Lemma C1_witness :
  ∃ path w',
    voice_chat (Scenario.lab (inr Scenario.wav_reply))
      (Some Scenario.silence) Scenario.empty_world
    = (Returns (Some path, "✅ Berhasil mendapatkan respons"), w')
    ∧ files w' !! path = Some Scenario.wav_header
    ∧ EvWrite path Scenario.wav_header ∈ since Scenario.empty_world w'.
Proof.
  apply (C1_reply_is_written_verbatim (Scenario.lab (inr Scenario.wav_reply))
           16000 (repeat 0 1600) Scenario.empty_world Scenario.wav_reply).
  - apply lab_sink_accepts.
  - apply lab_codec_saves.
  - apply lab_files_open.
  - apply lab_writes_land.
  - apply lab_server_answers.
  - reflexivity.
  - discriminate.
Defined.

(** C1, as stated, fails: the same reply, status 200 with the 44 bytes of a
    WAV header, is answered with an error when the disk is full and when the
    write is lost without an exception (the checks of lines 104-113), and
    where a file of the output name is there already, the handler succeeds
    by replacing it, not by writing a new file. *)
Lemma C1_reply_not_always_written_counterexample :
  status_code Scenario.wav_reply = 200
  ∧ content Scenario.wav_reply ≠ []
  ∧ (voice_chat
       (Scenario.rig (λ _, None) None (λ _, None) (Some Scenario.disk_full)
          (inr Scenario.wav_reply))
       (Some Scenario.short_clip) Scenario.empty_world).1
    = Returns (None, "⚠️ Gagal menyimpan file audio respons: "
                     +:+ exn_str Scenario.disk_full)
  ∧ (let '(r, w') :=
       voice_chat (Scenario.null_device (inr Scenario.wav_reply))
         (Some Scenario.short_clip) Scenario.empty_world in
     r = Returns (None, "⚠️ File audio respons kosong atau tidak valid")
     ∧ files w' !! "/tmp/tts_output_1700000000.wav" = Some [])
  ∧ (let '(r, w') :=
       voice_chat (Scenario.lab (inr Scenario.wav_reply))
         (Some Scenario.short_clip) Scenario.stale_world in
     files Scenario.stale_world !! "/tmp/tts_output_1700000000.wav"
     = Some [x00; x01]
     ∧ r = Returns (Some "/tmp/tts_output_1700000000.wav", msg_success)
     ∧ files w' !! "/tmp/tts_output_1700000000.wav"
       = Some Scenario.wav_header).
Proof.
  split; [reflexivity|]. split; [discriminate|].
  vm_compute. repeat split.
Qed.

(** C4: a reply with a status other than 200 makes the handler return no
    file path and a server-error message.  When the body has a [message]
    field, the message contains its value: the text of a JSON string, the
    text [str()] gives for any other value.  Otherwise (empty body, body
    that does not parse, body that is no object, object without the field)
    it contains the status code. *)
Theorem C4_error_reply_is_reported (env : Collaborators) (sr : Z)
    (data : list Z) (w : World) (r : Response) :
  sink_accepts env → codec_saves env → files_open env →
  server_answers env r → status_code r ≠ 200 →
  ∃ msg,
    (voice_chat env (Some (sr, data)) w).1 = Returns (None, msg)
    ∧ match message_field r with
      | Some (JStr text) =>
          msg = "⚠️ Server Error: " +:+ text ∧ contains text msg
      | Some (JOther str_text) =>
          msg = "⚠️ Server Error: " +:+ str_text ∧ contains str_text msg
      | None =>
          msg = "⚠️ Server Error: Kode status: " +:+ str_int (status_code r)
          ∧ contains (str_int (status_code r)) msg
      end.
Proof.
  intros Hsink Hcodec Hopen Hpost Hstatus. upload.
  destruct (Z.eqb_spec (status_code r) 200) as [E|_]; [contradiction|].
  unfold message_field, json, dict_get.
  assert (Hfallback :
    contains (str_int (status_code r))
      ("⚠️ Server Error: Kode status: " +:+ str_int (status_code r))).
  { apply contains_suffix. }
  destruct (content r) as [|b body]; exec.
  - rewrite lookup_empty. eexists. split; [reflexivity|]. now split.
  - destruct (response_json r) as [e|[fields|]]; exec.
    + eexists. split; [reflexivity|]. now split.
    + destruct (fields !! "message") as [[text|str_text]|]; simpl default.
      * eexists. split; [reflexivity|]. split; [reflexivity|].
        apply contains_suffix.
      * eexists. split; [reflexivity|]. split; [reflexivity|].
        apply contains_suffix.
      * eexists. split; [reflexivity|]. now split.
    + eexists. split; [reflexivity|]. now split.
Qed.

Lemma C4_witness :
  ∃ msg,
    (voice_chat (Scenario.lab (inr Scenario.unavailable_reply))
       (Some Scenario.silence) Scenario.empty_world).1
    = Returns (None, msg)
    ∧ match message_field Scenario.unavailable_reply with
      | Some (JStr text) =>
          msg = "⚠️ Server Error: " +:+ text ∧ contains text msg
      | Some (JOther str_text) =>
          msg = "⚠️ Server Error: " +:+ str_text ∧ contains str_text msg
      | None =>
          msg = "⚠️ Server Error: Kode status: "
                +:+ str_int (status_code Scenario.unavailable_reply)
          ∧ contains (str_int (status_code Scenario.unavailable_reply)) msg
      end.
Proof.
  apply (C4_error_reply_is_reported (Scenario.lab (inr Scenario.unavailable_reply))
           16000 (repeat 0 1600) Scenario.empty_world Scenario.unavailable_reply).
  - apply lab_sink_accepts.
  - apply lab_codec_saves.
  - apply lab_files_open.
  - apply lab_server_answers.
  - discriminate.
Defined.

(** The three kinds of error body at work: a string field, a field that is
    a number, and no body at all. *)
Example error_replies_rendered :
  (voice_chat (Scenario.lab (inr Scenario.unavailable_reply))
     (Some Scenario.short_clip) Scenario.empty_world).1
  = Returns (None, "⚠️ Server Error: Model belum siap")
  ∧ (voice_chat (Scenario.lab (inr Scenario.numeric_message_reply))
       (Some Scenario.short_clip) Scenario.empty_world).1
    = Returns (None, "⚠️ Server Error: 42")
  ∧ (voice_chat
       (Scenario.lab
          (inr {| status_code := 404; content := [];
                  response_json := inl (Exn CException "Expecting value") |}))
       (Some Scenario.short_clip) Scenario.empty_world).1
    = Returns (None, "⚠️ Server Error: Kode status: 404").
Proof. vm_compute. repeat split. Qed.

(** ** Every path through the handler *)

Ltac unfold_run :=
  unfold voice_chat, call, voice_chat_body, progress, now,
    scipy_io_wavfile_write, os_path_exists, os_path_getsize, with_open_rb,
    with_open_wb, file_write, post, json, dict_get;
  unfold mbind, mret, stmt_bind, stmt_ret, bind, pure, try_except, return_,
    raise, get_state, modify; simpl.

(** A message that starts with other bytes than the success message is not
    the success message. *)
Lemma not_success (c1 c2 : ascii) (rest s : string) :
  (c1, c2) ≠ ("226"%char, "156"%char) →
  String c1 (String c2 rest) +:+ s ≠ msg_success.
Proof.
  intros Hc E. apply Hc. unfold msg_success in E.
  rewrite !append_cons in E. now inversion E.
Qed.

(** C9: whenever the handler returns, it returns a file path exactly when
    the message is the success message: every warning and error branch
    returns [None], the success branch returns a path. *)
Theorem C9_path_iff_success (env : Collaborators)
    (audio : option CapturedAudio) (w w' : World) (p : option string)
    (m : string) :
  voice_chat env audio w = (Returns (p, m), w') →
  (p ≠ None ↔ m = "✅ Berhasil mendapatkan respons").
Proof.
  change "✅ Berhasil mendapatkan respons" with msg_success.
  unfold_run. intros H.
  assert (p = None ∧ m ≠ msg_success ∨ is_Some p ∧ m = msg_success)
    as [[-> Hm]|[[path ->] ->]];
    [| split; [intros Hp; now contradict Hp | contradiction]
     | split; [reflexivity | discriminate] ].
  repeat (case_match; simplify_eq/=);
    try (right; split; [eexists|]; reflexivity);
    left; (split; [reflexivity|]);
    first [ apply not_success; discriminate | discriminate ].
Qed.

Lemma C9_witness :
  Some "/tmp/tts_output_1700000000.wav" ≠ None
  ↔ msg_success = "✅ Berhasil mendapatkan respons".
Proof.
  apply (C9_path_iff_success (Scenario.lab (inr Scenario.wav_reply))
           (Some Scenario.silence) Scenario.empty_world
           (voice_chat (Scenario.lab (inr Scenario.wav_reply))
              (Some Scenario.silence) Scenario.empty_world).2).
  vm_compute. reflexivity.
Defined.

(** The example of the specification: 1600 samples of silence at 16 kHz and
    a server that answers 200 with the 44 bytes of a WAV header give the
    path of a file of 44 bytes and the success message. *)
Example silence_is_answered_with_44_bytes :
  let '(r, w') :=
    voice_chat (Scenario.lab (inr Scenario.wav_reply))
      (Some Scenario.silence) Scenario.empty_world in
  r = Returns (Some "/tmp/tts_output_1700000000.wav", msg_success)
  ∧ length <$> (files w' !! "/tmp/tts_output_1700000000.wav") = Some 44%nat.
Proof. vm_compute. split; reflexivity. Qed.

(** ** What escapes the handler *)

(** The first progress report stands before the [try]: whatever it raises
    leaves the handler. *)
Lemma first_report_is_outside_try (env : Collaborators)
    (audio : CapturedAudio) (w : World) (e : exn) :
  progress_raises env w 0 "Memproses suara..." = Some e →
  voice_chat env (Some audio) w
  = (Escapes e, record (EvProgress 0 "Memproses suara...") w).
Proof.
  intros H. destruct audio as [sr data].
  unfold voice_chat, call, voice_chat_body.
  rewrite bind_run, (progress_run_raises _ _ _ _ e H). reflexivity.
Qed.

**Action item**:
Write out every line of the data that holds the word "Theorem".

**Result of this task**:
Theorem C4_error_reply_is_reported (env : Collaborators) (sr : Z)
Theorem C9_path_iff_success (env : Collaborators)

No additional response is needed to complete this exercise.